Man Who Was Working On A Car That Runs
On Water Was One Of The Victims Killed
By Buffalo Mass Shooter (Video)
Defiant America,
by
Kellyanne Richardson
Original Article
Posted By: Black Conservative Voice,
5/24/2022 10:48:45 AM
A retired Buffalo police officer who was working security at the supermarket where a gunman opened fire Saturday is being hailed as a hero for confronting and firing upon the suspect before being fatally shot.
Aaron Salter Jr. was among the 10 people killed in the attack.
Salter was a retired Buffalo police officer who was working at Tops as a security guard.
Officials say the 55-year-old security guard fired his gun multiple times at the attacker and struck his body armour at least once. The gunman was unharmed and returned fire, killing Salter, according to police.
“He’s a true hero,” Buffalo Police Commissioner Joseph Gramaglia said Sunday.
We already had people who built cars with a water fuel or magnetic cars......but they all died in accidents a short time after they tried to mass-produce these cars!
7 people like this.
Reply 2 - Posted by:
DVC 5/24/2022 11:11:46 AM (No. 1164736)
"A car that runs on water".....then he was a nutcase. Didn't deserve to die, but he was wasting his time.
10 people like this.
Reply 3 - Posted by:
bad-hair 5/24/2022 11:12:31 AM (No. 1164739)
So OP ... Are you saying that the moron shooter was working for the government to take this ":inventor" out ?
3 people like this.
Reply 4 - Posted by:
DVC 5/24/2022 11:18:55 AM (No. 1164750)
Yeah, and the "200 mpg carburetor" guy was probably shot, too.
Non-tech folks want to believe in these ridiculous fantasies, and don't know enough to see that they are impossible. And I'm sure the retort will be something like "you would have poo-pooed Edison making the light bulb, too, I'm sure". No, that was possible.
Some things are not possible, and at this stage of understanding technology, it is possible to sort them into rough categories. Water powered car.....impossible, unless you have a nuclear fusion reactor, and he doesn't The CHEMICAL energy (like gasoline has chemical energy) is very, very low. Ever see any water catch fire? Gee, I wonder why?
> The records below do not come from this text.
(** * Voxlor agents: a shallow embedding of the optimizer, research,
    planner, orchestrator and deployment agents, and their properties.

    Strings are modelled as [String.string]; each [ascii] stands for one
    UTF-16 code unit in the range 0..255 (ASCII and Latin-1), which is
    enough for the texts these agents manipulate. *)

From Stdlib Require Import String Ascii List Bool ZArith QArith Qminmax Lia Lqa Sorted Permutation.
Import ListNotations.
Open Scope nat_scope.
Open Scope string_scope.

(* ------------------------------------------------------------------ *)
(** ** JavaScript string primitives *)

Module JsString.

(** Single characters that Rocq string literals cannot hold directly. *)
Definition ch (n : nat) : string := String (ascii_of_nat n) EmptyString.
Definition nl_char : ascii := ascii_of_nat 10.
Definition nl : string := String nl_char EmptyString.
Definition dq : string := ch 34.

(** [String.prototype.includes]: [includes s p] is true when [p] occurs in
    [s]; the empty string occurs everywhere. *)
Fixpoint includes (s p : string) : bool :=
  prefix p s ||
  match s with
  | EmptyString => false
  | String _ s' => includes s' p
  end.

(** The code units that [String.prototype.trim] and the regex class [\s]
    treat as white space, restricted to 0..255: TAB, LF, VT, FF, CR, SPACE
    and NO-BREAK SPACE. *)
Definition is_ws (c : ascii) : bool :=
  let n := nat_of_ascii c in
  (Nat.eqb n 9) || (Nat.eqb n 10) || (Nat.eqb n 11) || (Nat.eqb n 12) ||
  (Nat.eqb n 13) || (Nat.eqb n 32) || (Nat.eqb n 160).

Fixpoint trim_start (s : string) : string :=
  match s with
  | EmptyString => EmptyString
  | String c s' => if is_ws c then trim_start s' else s
  end.

Fixpoint rev_str (s : string) : string :=
  match s with
  | EmptyString => EmptyString
  | String c s' => rev_str s' ++ String c EmptyString
  end.

(** [String.prototype.trim]. *)
Definition trim (s : string) : string :=
  rev_str (trim_start (rev_str (trim_start s))).

(** [s.split(sep)] for a one-character separator. *)
Fixpoint split_char (sep : ascii) (s : string) : list string :=
  match s with
  | EmptyString => [EmptyString]
  | String c s' =>
      let r := split_char sep s' in
      if Ascii.eqb c sep then EmptyString :: r
      else match r with
           | h :: t => String c h :: t
           | [] => [String c EmptyString]
           end
  end.

(** [arr.join(sep)]. *)
Definition join (sep : string) (l : list string) : string := String.concat sep l.

(** All code units of [s] satisfy [P]. *)
Fixpoint forall_chars (P : ascii -> bool) (s : string) : bool :=
  match s with
  | EmptyString => true
  | String c s' => P c && forall_chars P s'
  end.

(** The code units other than [sep]. *)
Definition not_char (sep : ascii) (c : ascii) : bool := negb (Ascii.eqb c sep).

(** The position of the first occurrence of [p] in [s] ([indexOf]). *)
Fixpoint index_of (p s : string) : option nat :=
  if prefix p s then Some 0
  else match s with
       | EmptyString => None
       | String _ s' => option_map S (index_of p s')
       end.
Because it is ALREADY burned.....hydrogen and water burns to form water, and then it is at it's lowest chemical energy state. Nothing there.
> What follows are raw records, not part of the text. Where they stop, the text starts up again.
(** * Kometa web UI: the overlay template processor

    A shallow embedding of [webui/backend/template_processor.py]
    (class [TemplateProcessor]) and the properties of its resolver,
    conditional evaluator, template processor, template loader and
    overlay file expander.

    Python values are a closed sum type; dictionaries are insertion-ordered
    association lists; exceptions and the unbounded [while True] loop of the
    resolver are explicit outcomes of a small result monad.

    What the model takes from outside the program:
    - a string is the sequence of the bytes of its UTF-8 encoding;
      searching, splitting and replacing ASCII text, and the regular
      expression of the placeholders, agree on it with Python's on code
      points; [strip] removes the white space of Unicode; [lower] converts
      the ASCII letters, which is what comparing the result with ["true"]
      needs;
    - numbers are integers; a mapping is keyed by hashable scalars;
    - [str] of a dictionary or of a list is a parameter;
    - the files and the YAML parser are a function from paths to what
      [path.exists()], [open] and [yaml.load] give, the exception of
      [path.exists()] included;
    - printing and logging are left out. *)

From Stdlib Require Import String Ascii ZArith Bool Lia DecimalString.
From stdpp Require Import base option list gmap strings.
You can ADD ENERGY.....from where??? and split it into hydrogen and water, then burn or react in a fuel cell and get a fraction of the energy you put into it back.....but that is a storage system, not "runs on water", and not a very good one. Used in the Apollo moon landings....hydrogen-oxygen fuel cells, and a few cars have been made with them, too. Ultra expensive and KEY point....hydrogen is NOT a fuel. You cannot got somewhere and "get it", you can only MAKE it at the cost of a lot of energy. Not a fuel, an energy storage medium....and an inconvenient one.
15 people like this.
#4 posted what I came here to say in a much more complete way than I would have.
There are two ways to use water to get power. Both methods involve splitting the water molecule into hydrogen and oxygen atoms, an energy intensive operation. Then you can either use a fusion reaction to turn the hydrogen into helium (or a heavier element), or you can burn the hydrogen by combining it with oxygen to make water. So far, mankind has only succeeded on the first by adding more energy to the hydrogen than it releases when it forms helium or by creating an explosion (hydrogen bomb). The second releases less energy than that required to split water into hydrogen and oxygen in the first place.
9 people like this.
Reply 6 - Posted by:
BarryNo 5/24/2022 11:37:33 AM (No. 1164781)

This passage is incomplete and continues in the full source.